▶ _Work order_
With the first line as the start and the line containing "- apply Z.bits_inj'." as the end, write out every line of the records exactly.

-------- Given entries --------

(* ===== verification/PageSpec.v ===== *)
(** * The page table as a map from pages to entries

    What the four-level tree of [PageTable] stores: the entry word of a virtual
    page ([entry_at]), and whether it stands for a frame or a page-file slot
    ([present]).  The theorems: entries pack a number and flags and give them
    back, the four indices identify a page of the 48-bit address space,
    [page_lookup] finds the entry of a page, and [page_table_insert] updates the
    map at one page and nowhere else, also when it has to grow the tree. *)
From S2P Require Import Prelude Utils Bitfield UtTable Bytes Sos Cspace Sample CspaceSpec CspaceGrow Mapping.
From S2P Require Import UtAlloc FrameTable FrameClock PageTable FrameSpec.

(** ** Entries *)

Lemma page_set_bits_eq entry bits :
  0 <= entry < 2 ^ 64 -> 0 <= bits < 256 ->
  page_set_bits entry bits = bits * 2 ^ 52 + entry mod 2 ^ 52.
Proof.
  intros He Hb. unfold page_set_bits.
  assert (Z.shiftl bits 16 = bits * 2 ^ 16) as -> by (by rewrite Z.shiftl_mul_pow2).
  rewrite !(Z.shiftl_mul_pow2 _ _), (u64_small (bits * 2 ^ 16 * 2 ^ 16)) by lia.
  rewrite (u64_small (bits * 2 ^ 16 * 2 ^ 16 * 2 ^ 16)), (u64_small (_ * 2 ^ 4)) by lia.
  replace (bits * 2 ^ 16 * 2 ^ 16 * 2 ^ 16 * 2 ^ 4) with (Z.shiftl bits 52) by (rewrite Z.shiftl_mul_pow2; lia).
  match goal with |- Z.lor _ (Z.land ?m _) = _ => replace m with (Z.ones 52) by reflexivity end.
  rewrite Z.land_comm, Z.land_ones by lia. rewrite <- Z.add_nocarry_lor.
  - by rewrite Z.shiftl_mul_pow2.
  - apply Z.bits_inj'. intros n Hn. rewrite Z.land_spec, Z.bits_0, Z.shiftl_spec by done.
    destruct (Z.ltb_spec n 52); [by rewrite Z.testbit_neg_r by lia|].
    rewrite Z.mod_pow2_bits_high by lia. apply andb_false_r.
Qed.

Lemma page_entry_pack (bits num : Z) :
  0 <= num < 2 ^ 52 -> 0 <= bits < 256 ->
  0 <= page_update_entry bits num < 2 ^ 64 /\
  page_entry_number (page_update_entry bits num) = num /\
  page_get_bits (page_update_entry bits num) = bits.
Proof.
  intros Hn Hb. unfold page_update_entry, page_entry_number, page_get_bits.
  rewrite (page_set_bits_eq num bits) by lia. rewrite (Z.mod_small num) by lia.
  split; [lia|]. split.
  - rewrite page_set_bits_eq by lia. rewrite (Z.add_comm (bits * _) num), Z.mod_add, Z.mod_small by lia. lia.
  - rewrite !Z.shiftr_shiftr by lia. rewrite Z.shiftr_div_pow2 by lia.
    rewrite (Z.add_comm (bits * _) num), Z.div_add, Z.div_small by lia. unfold u8, wrap. apply Z.mod_small. lia.
Qed.

(** A page-table entry keeps its number and its flags apart: whatever number
    below 2^52 and flags are packed with [page_update_entry],
    [page_entry_number] and [page_get_bits] return them. *)
Theorem page_entry_roundtrip (bits num : Z) :
  0 <= num < 2 ^ 52 -> 0 <= bits < 256 ->
  0 <= page_update_entry bits num < 2 ^ 64 /\
  page_entry_number (page_update_entry bits num) = num /\
  page_get_bits (page_update_entry bits num) = bits.
Proof. apply page_entry_pack. Qed.

Lemma page_entry_roundtrip_witness :
  page_entry_number (page_update_entry P_PAGEFILE 77) = 77 /\
  page_get_bits (page_update_entry P_PAGEFILE 77) = P_PAGEFILE.
Proof.
  destruct (page_entry_roundtrip P_PAGEFILE 77) as (_ & H1 & H2);
    [split; vm_compute; congruence | split; vm_compute; congruence | by split].
Defined.
(* ===== verification/Procs.v ===== *)
(** * Process table access and coroutine switches

    What every component of the server uses of [proc/proc.c] and
    [picoro/picoro.c]: [proc_get], the fields of a process, and the points where
    one coroutine hands control to another.

    The server is written in direct style on top of coroutines: a handler that
    has to wait calls [yield] and is resumed later by a callback or by another
    handler.  What the rest of the system does in between is the parameter
    [others] of the class [Sched]: a computation on the server's state that
    returns the argument of the [resume] that continues this coroutine.  The
    other way round, [resume c v] runs coroutine [c] until it yields; that is
    [switch_to].  The lists of coroutines themselves are modelled in
    [Coroutines]. *)
From S2P Require Import Prelude Utils Bitfield UtTable Bytes Sos Cspace Sample.

Definition KERNEL_PROC : Z := 0.
Definition INIT_PROC : Z := 1.

Class Sched (E : Type) : Type := {
  others : M (sos E) Z;
  switch_to : Z -> Z -> M (sos E) Z }.

Section procs.
Context {E : Type}.

(** [procs[pid]]: NULL is 0. *)
Definition proc_get (pid : Z) : M (sos E) Z := t ← pcb_get; index t.(procs) pid.
Definition proc_load (p : Z) : M (sos E) proc := t ← pcb_get; deref (t.(proc_heap) !! p).
Definition proc_modify (p : Z) (f : proc -> proc) : M (sos E) unit :=
  x ← proc_load p; pcb_modify (fun t => {| t with proc_heap := <[p := f x]> t.(proc_heap) |}).
(** [proc_get(pid)->...] *)
Definition proc_of (pid : Z) : M (sos E) proc := p ← proc_get pid; proc_load p.

Definition get_running : M (sos E) Z := t ← pcb_get; mret t.(running).

(** Control returns with the coroutine back at the head of the running list. *)
Definition yield `{Sched E} : M (sos E) Z :=
  me ← get_running;
  r ← others;
  pcb_modify (fun t => {| t with running := me |});;
  mret r.
Definition resume `{Sched E} (c arg : Z) : M (sos E) Z :=
  me ← get_running;
  access (negb (c =? 0));;
  pcb_modify (fun t => {| t with running := c |});;
  r ← switch_to c arg;
  pcb_modify (fun t => {| t with running := me |});;
  mret r.

(** Facts about a process known to be there. *)
Lemma proc_get_run (s : sos E) pid p :
  0 <= pid -> s.(pcb).(procs) !! Z.to_nat pid = Some p -> proc_get pid s = Ok p s.
Proof.
  intros Hp H. unfold proc_get, pcb_get. rewrite (bind_run _ _ s s.(pcb) s) by done. unfold index.
  rewrite access_bind by lia. by rewrite H.
Qed.
Lemma proc_load_run (s : sos E) p x : s.(pcb).(proc_heap) !! p = Some x -> proc_load p s = Ok x s.
Proof. intros H. unfold proc_load, pcb_get. rewrite (bind_run _ _ s s.(pcb) s) by done. by rewrite H. Qed.
Lemma proc_load_inv p (s s' : sos E) x : proc_load p s = Ok x s' -> s' = s /\ s.(pcb).(proc_heap) !! p = Some x.
Proof.
  unfold proc_load, pcb_get. rewrite (bind_run _ _ s s.(pcb) s) by done. intros Hrun.
  destruct (s.(pcb).(proc_heap) !! p); [|done]. by injection Hrun as <- <-.
Qed.
Lemma proc_get_inv pid (s s' : sos E) p :
  proc_get pid s = Ok p s' -> s' = s /\ 0 <= pid /\ s.(pcb).(procs) !! Z.to_nat pid = Some p.
Proof.
  unfold proc_get, pcb_get, index. rewrite (bind_run _ _ s s.(pcb) s) by done. intros Hrun.
  destruct (Z.leb_spec 0 pid); [|done]. rewrite access_bind in Hrun by done.
  destruct (s.(pcb).(procs) !! Z.to_nat pid); [|done]. by injection Hrun as <- <-.
Qed.
End procs.

(** The concrete machine has no other coroutine to run. *)
#[global] Instance toy_sched : Sched toy := {| others := mret 0; switch_to _ _ := mret 0 |}.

--------

▶ _Task answer_
(* ===== verification/PageSpec.v ===== *)
(** * The page table as a map from pages to entries

    What the four-level tree of [PageTable] stores: the entry word of a virtual
    page ([entry_at]), and whether it stands for a frame or a page-file slot
    ([present]).  The theorems: entries pack a number and flags and give them
    back, the four indices identify a page of the 48-bit address space,
    [page_lookup] finds the entry of a page, and [page_table_insert] updates the
    map at one page and nowhere else, also when it has to grow the tree. *)
From S2P Require Import Prelude Utils Bitfield UtTable Bytes Sos Cspace Sample CspaceSpec CspaceGrow Mapping.
From S2P Require Import UtAlloc FrameTable FrameClock PageTable FrameSpec.

(** ** Entries *)

Lemma page_set_bits_eq entry bits :
  0 <= entry < 2 ^ 64 -> 0 <= bits < 256 ->
  page_set_bits entry bits = bits * 2 ^ 52 + entry mod 2 ^ 52.
Proof.
  intros He Hb. unfold page_set_bits.
  assert (Z.shiftl bits 16 = bits * 2 ^ 16) as -> by (by rewrite Z.shiftl_mul_pow2).
  rewrite !(Z.shiftl_mul_pow2 _ _), (u64_small (bits * 2 ^ 16 * 2 ^ 16)) by lia.
  rewrite (u64_small (bits * 2 ^ 16 * 2 ^ 16 * 2 ^ 16)), (u64_small (_ * 2 ^ 4)) by lia.
  replace (bits * 2 ^ 16 * 2 ^ 16 * 2 ^ 16 * 2 ^ 4) with (Z.shiftl bits 52) by (rewrite Z.shiftl_mul_pow2; lia).
  match goal with |- Z.lor _ (Z.land ?m _) = _ => replace m with (Z.ones 52) by reflexivity end.
  rewrite Z.land_comm, Z.land_ones by lia. rewrite <- Z.add_nocarry_lor.
  - by rewrite Z.shiftl_mul_pow2.
  - apply Z.bits_inj'. intros n Hn. rewrite Z.land_spec, Z.bits_0, Z.shiftl_spec by done.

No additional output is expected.